Carbon cycle in urban green spaces
We develop methods to reliably estimate urban carbon sequestration and greenhouse gas exchange in current and future climates for atmospheric science, climate policy, and sustainable urban development.
We use a range of ground and satellite observations and process-based models in collaboration with several research organisations across Europe.
Ongoing research projects:
CO-CARBON – Individuals, communities and municipalities mitigating climate change by carbon smart green space (2020-2026)
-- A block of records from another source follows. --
Lemma scan_label_rep k j G e label : rep k j G e -> is_u64 label ->
  exists l e', scan_by_label label e = Some (Ok l, e') /\ rep k j G e' /\ id_allocator e' = id_allocator e /\
    StronglySorted Z.lt (n_id <$> l) /\
    forall v, v ∈ l <-> exists id a, g_nodes G !! id = Some a /\ an_deleted a = false /\ an_label a = label /\
      v = mkNodeView id label ∅.
Proof.
  intros Hr Hlab. destruct (rp_label_index _ _ _ _ Hr) as (m & Hi & Hx).
  destruct (index_range 24 widths_24 k _ m (label_index_key label 0) (label_index_key label U128_MAX) Hi) as (entries & Er & Hs & Hel).
  destruct (rp_heap _ _ _ _ Hr) as (D & Hg & Hh & _).
  set (Q := fun (key : list Z) (nd : NodeRecord) => exists a, g_nodes G !! node_id nd = Some a /\ an_deleted a = false /\
    an_label a = label /\ key = label_index_key label (node_id nd) /\ node_rep G (node_id nd) a nd).
  assert (forall kv, kv ∈ entries <-> exists id a, g_nodes G !! id = Some a /\ an_deleted a = false /\ an_label a = label /\
    kv = (label_index_key label id, encode_slot_ref (an_slot a))) as Hent.
  { intros [key v]. rewrite (Hel key v), (Hx key v). split.
    - intros ((id & a & Ha & Hl & -> & ->) & H1 & H2). apply negb_true_iff in Hl.
      assert (an_label a = label) as El.
      { pose proof (rp_labels _ _ _ _ Hr id a Ha) as Hla. eapply (label_range label); [done| |by eapply rep_node_u64|done].
        unfold uint in *. lia. }
      exists id, a. unfold label_kf. rewrite El. done.
    - intros (id & a & Ha & Hl & El & [= -> ->]). split.
      + exists id, a. unfold label_kf. rewrite El. simpl. by rewrite Hl.
      + apply label_range; [done..|by eapply rep_node_u64|done]. }
  destruct (resolve_spec k D node_decode live_node Q entries e Hg) as (recs & s & E & Hg' & Hq & Hf).
  { apply Forall_forall. intros kv (id & a & Ha & Hl & El & ->)%Hent.
    destruct (hr_node _ _ _ Hh id a Ha) as (_ & nd & Hnd & Hrep). destruct (node_at_inv _ _ _ _ _ Hg Hnd) as (Hb & Hok & Hsl).
    exists (an_slot a), (node_encode nd), nd. split_and!; try done.
    - by apply node_roundtrip.
    - destruct Hrep as (_ & _ & -> & _). by rewrite Hl.
    - pose proof Hrep as (Eid & _). exists a. rewrite Eid. done. }
  assert (forall nd, nd ∈ recs -> exists key, Q key nd) as HQ.
  { intros nd Hin. apply list_elem_of_lookup in Hin as [i Hri]. destruct (Forall2_lookup_r _ _ _ _ _ Hf Hri) as (kv & _ & Hq'). eauto. }
  exists ((fun r => mkNodeView (node_id r) (label_id r) ∅) <$> recs), (set_pages e s). split; [|split_and!].
  - unfold scan_by_label, scan_nodes_by_label.
    rewrite (hbind_ok (hbind _ _) _ e recs (set_pages e s)).
    + apply views_pure. intros nd (key & a & _ & _ & _ & _ & Hrep)%HQ. apply node_view_pure. apply Hrep.
    + erewrite hbind_ok; [exact E|]. unfold range. simpl. by rewrite Er.
  - apply rep_quiet; [done|apply Hg'|done].
  - done.
  - rewrite <- list_fmap_compose. change (StronglySorted Z.lt (node_id <$> recs)).
    eapply (ids_sorted node_id entries recs label Hlab Hs). eapply Forall2_impl; [exact Hf|].
    intros kv nd (a & Ha & _ & _ & Ek & _). split; [by eapply rep_node_u64|done].
  - intros v. rewrite list_elem_of_fmap. split.
    + intros (nd & -> & (key & a & Ha & Hl & El & _ & (_ & E2 & _))%HQ). exists (node_id nd), a. by rewrite E2, El.
    + intros (id & a & Ha & Hl & El & ->).
      assert ((label_index_key label id, encode_slot_ref (an_slot a)) ∈ entries) as Hin by (apply Hent; by exists id, a).
      apply list_elem_of_lookup in Hin as [i Hin]. destruct (Forall2_lookup_l _ _ _ _ _ Hf Hin) as (nd & Hnd & (a' & Ha' & _ & El' & Ek & Hrep)).
      cbn [fst] in Ek. apply label_key_inj in Ek; [|by eapply rep_node_u64..]. subst id.
      exists nd. destruct Hrep as (_ & E2 & _). split; [by rewrite E2, El'|]. by eapply list_elem_of_lookup_2.
Qed.
End Refine.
CO-CARBON is a multidisciplinary research project in which our task is to measure and model carbon sequestration of urban green infrastructure. New solutions for designing, building, and maintaining carbon-smart urban green infrastructure are developed not only through scientific research but also co-creatively together with residents, companies, cities, and other interest organisations.
Digital CityCarbon 2.0 Uusimaa and Kanta-Häme (2024-2025)
The projects produce new and supplementary data and method recommendations regarding natural carbon sinks in urban areas to support low carbon work of cities. Our task is to utilize process-based ecosystem models to simulate carbon sequestration.
ICOS CITIES – Pilot application in urban landscapes - Towards integrated city observatories for greenhouse gases (2021-2025)
Our task is to coordinate comparison and testing of different ecosystem models for urban biogenic carbon cycle with various observations collected in Zürich, Munich and Paris.
GHUGS – GreenHouse gas dynamics of Urban Green Space (2024-2028)
Our main task is to understand and model dynamics of the exchange of other important greenhouse gases, methane and nitrous oxide, in addition to carbon sequestration, using new observations covering different types of urban vegetation and different types of green space construction and maintenance.
TerraDT – Digital Twin of Earth system for Cryosphere, Land surface and related interactions (2025-2029)
Our main task is to develop an urban biogenic carbon cycle emulator based on the tested and verified process-based ecosystem model JSBACH, and to demonstrate the emulator linked to an energy model in some test cities around Europe.